#### Exercise data:
(** X9: [main] returns normally only when the page of every selected
    section has been fetched; it never ends with a [KeyError]; and when
    it ends with the exception of [requests], the page of a selected
    section could not be fetched. *)
Theorem main_return_needs_every_page (w : world) :
  (snd (program w) = Returned tt ->
   forall k url, k ∈ choose_doctor_keys w ->
                 dict_get DOCTOR_SECTIONS k = Some url ->
                 page_nodes w url <> None)
  /\ (forall key, snd (program w) <> Raised (KeyError key))
  /\ (snd (program w) = Raised RequestException ->
      exists k url, k ∈ choose_doctor_keys w
                    /\ dict_get DOCTOR_SECTIONS k = Some url
                    /\ page_nodes w url = None).
Proof.
  destruct (sections_run w (root_of w) (choose_doctor_keys w) [])
    as [(ev & Hfor & _ & _ & Hok)|(ev & rest & Hfor & _ & _ & Hfail)];
    rewrite (program_log w _ _ Hfor); cbn [snd].
  - split; [|split; [discriminate|discriminate]].
    intros _ k url Hk Hd. apply (Hok k url Hk Hd).
    destruct (sections_cases k url (dict_get_sections _ _ Hd)) as [He _].
    now apply is_empty_false.
  - split; [discriminate|]. split; [discriminate|]. intros _. exact Hfail.
Qed.

(** X10: whenever [main] returns normally, the last things it did are
    to write the CSV and then the PDF of the rows of the selected
    sections in selection order, each section deduplicated on its own;
    it wrote neither when there is no row, and no manifest before. *)
Theorem returned_run_writes_manifest_last (w : world) :
  snd (program w) = Returned tt ->
  let all_rows :=
    flat_map (section_rows sanitize_filename w) (choose_doctor_keys w) in
  exists ev,
    Forall (fun e => is_manifest_write e = false) ev
    /\ fst (program w)
       = Makedirs (root_of w)
           :: ev ++ manifest_writes os_path_join (root_of w) all_rows.
Proof.
  intros Hret all_rows.
  destruct (sections_run w (root_of w) (choose_doctor_keys w) [])
    as [(ev & Hfor & _ & Hnw & _)|(ev & rest & Hfor & _ & _ & _)];
    rewrite (program_log w _ _ Hfor) in *; cbn [fst snd] in *.
  - exists ev. now split.
  - discriminate.
Qed.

#### Exercise description:
Print all of the entries again, exactly as written.

#### Your solution:
(** X9: [main] returns normally only when the page of every selected
    section has been fetched; it never ends with a [KeyError]; and when
    it ends with the exception of [requests], the page of a selected
    section could not be fetched. *)
Theorem main_return_needs_every_page (w : world) :
  (snd (program w) = Returned tt ->
   forall k url, k ∈ choose_doctor_keys w ->
                 dict_get DOCTOR_SECTIONS k = Some url ->
                 page_nodes w url <> None)
  /\ (forall key, snd (program w) <> Raised (KeyError key))
  /\ (snd (program w) = Raised RequestException ->
      exists k url, k ∈ choose_doctor_keys w
                    /\ dict_get DOCTOR_SECTIONS k = Some url
                    /\ page_nodes w url = None).
Proof.
  destruct (sections_run w (root_of w) (choose_doctor_keys w) [])
    as [(ev & Hfor & _ & _ & Hok)|(ev & rest & Hfor & _ & _ & Hfail)];
    rewrite (program_log w _ _ Hfor); cbn [snd].
  - split; [|split; [discriminate|discriminate]].
    intros _ k url Hk Hd. apply (Hok k url Hk Hd).
    destruct (sections_cases k url (dict_get_sections _ _ Hd)) as [He _].
    now apply is_empty_false.
  - split; [discriminate|]. split; [discriminate|]. intros _. exact Hfail.
Qed.

(** X10: whenever [main] returns normally, the last things it did are
    to write the CSV and then the PDF of the rows of the selected
    sections in selection order, each section deduplicated on its own;
    it wrote neither when there is no row, and no manifest before. *)
Theorem returned_run_writes_manifest_last (w : world) :
  snd (program w) = Returned tt ->
  let all_rows :=
    flat_map (section_rows sanitize_filename w) (choose_doctor_keys w) in
  exists ev,
    Forall (fun e => is_manifest_write e = false) ev
    /\ fst (program w)
       = Makedirs (root_of w)
           :: ev ++ manifest_writes os_path_join (root_of w) all_rows.
Proof.
  intros Hret all_rows.
  destruct (sections_run w (root_of w) (choose_doctor_keys w) [])
    as [(ev & Hfor & _ & Hnw & _)|(ev & rest & Hfor & _ & _ & _)];
    rewrite (program_log w _ _ Hfor) in *; cbn [fst snd] in *.
  - exists ev. now split.
  - discriminate.
Qed.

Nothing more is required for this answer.